Ia mengenal pria tua itu, dia masih kerabat jauh ayahnya. Ia termenung mengingat kembali kalimat yang terlontar dari mulut pria di depannya, seperti seseorang yang sangat mahir membaca pikiran manusia.
"Dari mana bapak tahu kalau aku memiliki masalah cinta?" Tanyanya penasaran. Pria tua yang memiliki nama pak Zainuddin hanya tersenyum simpul.
"Aku telah banyak makan garam soal cinta, laki-laki jika menatap kosong dengan ekspresi sedih dan kebingungan memiliki dua permasalahan, jika laki-laki yang sudah menikah, maka yang dipikirkannya adalah masalah finansial, tetapi pria bujang dengan usia yang sudah matang seperti dirimu, sudah pasti karena cinta..." Jelasnya panjang lebar. Ia tersenyum sambil menepuk pundak Andika kemudian melanjutkan kalimatnya lagi.

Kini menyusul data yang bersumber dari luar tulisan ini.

(** Owners are read in both forms. *)
Lemma owner_read_wire bytes header n rest f :
  bytes = header ++ name_wire (name_labels n) ++ rest -> length header = DNS_HEADER_BYTES ->
  valid_name n -> valid_name (ar_owner (af_record f)) -> form_ok n f -> owner_read bytes f.
Proof.
  intros Hb Hh Hn Ho Hf pre post Hp. unfold form_ok in Hf. unfold form_wire, owner_wire in *.
  destruct (af_compressed f).
  - destruct (Hf eq_refl) as [-> Hl]. destruct (valid_name_labels n Hn) as (H1 & H2 & <-).
    rewrite <- app_assoc in Hp. exact (read_pointer_wire bytes header _ rest pre _ Hb Hh Hp H1 Hl H2).
  - rewrite <- app_assoc in Hp. by eapply read_service_name_at.
Qed.
Lemma parse_response_forms transaction n type forms message observed :
  type = DNS_TYPE_A \/ type = DNS_TYPE_AAAA -> (0 <= observed)%Z -> (0 <= transaction < 65536)%Z ->
  valid_name n -> Forall (fun f => record_ok observed (af_record f)) forms -> Forall (form_ok n) forms ->
  (Z.of_nat (length forms) < 65536)%Z ->
  parse_response (response_forms transaction n type forms) transaction n type message observed
  = Ok (mkParsedResponse
      (canonical_targets <$> foldl (fun m r => add_alias message observed r m) ∅ (map af_record forms))
      (omap (expected_answer type message observed) (map af_record forms))).
Proof.
  intros Htype Hobs Ht Hn Hrs Hforms Hlen. unfold parse_response.
  set (X := be_bytes 2 transaction). set (F := be_bytes 2 0x8180). set (Q := be_bytes 2 1).
  set (K := be_bytes 2 (Z.of_nat (length forms))). set (O := be_bytes 2 0).
  set (N := name_wire (name_labels n)). set (T := be_bytes 2 type). set (C := be_bytes 2 DNS_CLASS_IN).
  set (R := concat (map form_wire forms)).
  assert (response_forms transaction n type forms = X ++ F ++ Q ++ K ++ O ++ O ++ N ++ T ++ C ++ R) as ->
    by reflexivity.
  assert (length X = 2 /\ length F = 2 /\ length Q = 2 /\ length K = 2 /\ length O = 2 /\ length T = 2
    /\ length C = 2) as (HX & HF & HQ & HK & HO & HT & HC)
    by (unfold X, F, Q, K, O, T, C; by rewrite !length_be_bytes).
  set (bytes := X ++ F ++ Q ++ K ++ O ++ O ++ N ++ T ++ C ++ R).
  assert (length bytes = 12 + length N + 4 + length R) as Hb by (unfold bytes; rewrite !length_app; lia).
  rewrite (proj2 (Nat.ltb_ge _ _)) by (unfold DNS_HEADER_BYTES; lia).
  rewrite (read_u16_at bytes 0 [] transaction (F ++ Q ++ K ++ O ++ O ++ N ++ T ++ C ++ R)) by done.
  cbn [mbind result_bind]. rewrite Z.eqb_refl. cbn [negb].
  rewrite (read_u16_at bytes 2 X 0x8180 (Q ++ K ++ O ++ O ++ N ++ T ++ C ++ R)) by done.
  cbn [mbind result_bind].
  change (Z.land 33152 32768 =? 0)%Z with false. change (Z.land 33152 30720 =? 0)%Z with true.
  change (Z.land 33152 512 =? 0)%Z with true. change (Z.land 33152 15 =? 0)%Z with true. cbn [negb orb].
  rewrite (read_u16_at bytes 4 (X ++ F) 1 (K ++ O ++ O ++ N ++ T ++ C ++ R)) by (done || by rewrite length_app; lia).
  cbn [mbind result_bind].
  rewrite (read_u16_at bytes 6 (X ++ F ++ Q) (Z.of_nat (length forms)) (O ++ O ++ N ++ T ++ C ++ R));
    [|unfold bytes; by rewrite <- !app_assoc|rewrite !length_app; lia|lia].
  cbn [mbind result_bind].
  rewrite (read_u16_at bytes 8 (X ++ F ++ Q ++ K) 0 (O ++ N ++ T ++ C ++ R));
    [|unfold bytes; by rewrite <- !app_assoc|rewrite !length_app; lia|lia].
  cbn [mbind result_bind].
  rewrite (read_u16_at bytes 10 (X ++ F ++ Q ++ K ++ O) 0 (N ++ T ++ C ++ R));
    [|unfold bytes; by rewrite <- !app_assoc|rewrite !length_app; lia|lia].
  cbn [mbind result_bind]. change (1 =? 1)%Z with true. cbn [negb].
  rewrite (read_service_name_at bytes DNS_HEADER_BYTES (X ++ F ++ Q ++ K ++ O ++ O) n (T ++ C ++ R));
    [|unfold bytes; by rewrite <- !app_assoc|rewrite !length_app; unfold DNS_HEADER_BYTES; lia|done].
  fold N. cbn [mbind result_bind]. rewrite String.eqb_refl. cbn [negb].
  rewrite (read_u16_at bytes (DNS_HEADER_BYTES + length N) (X ++ F ++ Q ++ K ++ O ++ O ++ N) type (C ++ R));
    [|unfold bytes; by rewrite <- !app_assoc|rewrite !length_app; unfold DNS_HEADER_BYTES; lia
     |by destruct Htype as [-> | ->]].
  cbn [mbind result_bind]. rewrite Z.eqb_refl. cbn [negb].
  rewrite (read_u16_at bytes (DNS_HEADER_BYTES + length N + 2) (X ++ F ++ Q ++ K ++ O ++ O ++ N ++ T) DNS_CLASS_IN R);
    [|unfold bytes; by rewrite <- !app_assoc|rewrite !length_app; unfold DNS_HEADER_BYTES; lia|done].
  cbn [mbind result_bind]. rewrite Z.eqb_refl. cbn [negb].
  rewrite !Z.add_0_r, !Nat2Z.id.
  rewrite (parse_records_wire type message observed Htype Hobs bytes forms (X ++ F ++ Q ++ K ++ O ++ O ++ N ++ T ++ C) []).
  - cbn [mbind result_bind rec_cursor rec_cnames rec_addresses app].
    rewrite (proj2 (Nat.eqb_eq _ _)); [done|]. fold R. rewrite Hb, !length_app. lia.
  - unfold bytes. by rewrite app_nil_r, <- !app_assoc.
  - cbn [rec_cursor]. rewrite !length_app. unfold DNS_HEADER_BYTES. lia.
  - done.
  - rewrite Forall_forall in Hrs, Hforms. apply Forall_forall. intros f Hf.
    apply (owner_read_wire bytes (X ++ F ++ Q ++ K ++ O ++ O) n (T ++ C ++ R));
      [unfold bytes; by rewrite <- !app_assoc|rewrite !length_app; unfold DNS_HEADER_BYTES; lia|done|by destruct (Hrs f Hf)|by apply Hforms].
  - lia.
Qed.
Lemma parse_response_wire transaction n type rs message observed :
  type = DNS_TYPE_A \/ type = DNS_TYPE_AAAA -> (0 <= observed)%Z -> (0 <= transaction < 65536)%Z ->
  valid_name n -> Forall (record_ok observed) rs -> (Z.of_nat (length rs) < 65536)%Z ->
  parse_response (response_wire transaction n type rs) transaction n type message observed
  = Ok (mkParsedResponse
      (canonical_targets <$> foldl (fun m r => add_alias message observed r m) ∅ rs)
      (omap (expected_answer type message observed) rs)).
Proof.
  intros Htype Hobs Ht Hn Hrs Hlen. rewrite response_wire_forms, parse_response_forms; rewrite ?length_map, ?map_map, ?map_id; try done.
  - by apply Forall_fmap.
  - apply Forall_fmap, Forall_forall. by intros r _ H.
Qed.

"Jangan sampai menyesal seperti diriku yang tidak berani mengambil langkah tegas, hanya karena adat melarangnya, aku seperti pria sampah yang tak berguna...Hanya takdir kami yang berubah, dia sudah bahagia bersama keluarga kecilnya, sementara aku masih terjebak dengan masa lalu" Pria itu hanya tersenyum kecil. Namun menyiratkan kesedihan mendalam di mata pria tua itu. Andika melihat sangat jelas ada penyesalan yang tak bisa terukur.
Hanya ratapan yang bisa dilakukan oleh pria tua itu, yang memperlihatkan betapa banyak kerutan-kerutan di wajahnya serta rambut yang dulu hitam memancarkan warna putih.
"Itu adalah nasihat seorang pria tua yang dalam hidupnya dipenuhi penyesalan, andai waktu dapat di putar kembali, aku akan menjadi Majnun yang bahkan di ujung kematiannya, ia masih memperjuangkan cintanya" Setelah mengatakan kalimat yang menyayat hati, pria itu lantas pergi meninggalkan Andika dengan berbagai perasaan berkecamuk dalam jiwanya, tengah meronta-ronta untuk memperjuangkan haknya sebagai anak manusia yang terbelenggu oleh adat yang diciptakan oleh pemikiran manusia.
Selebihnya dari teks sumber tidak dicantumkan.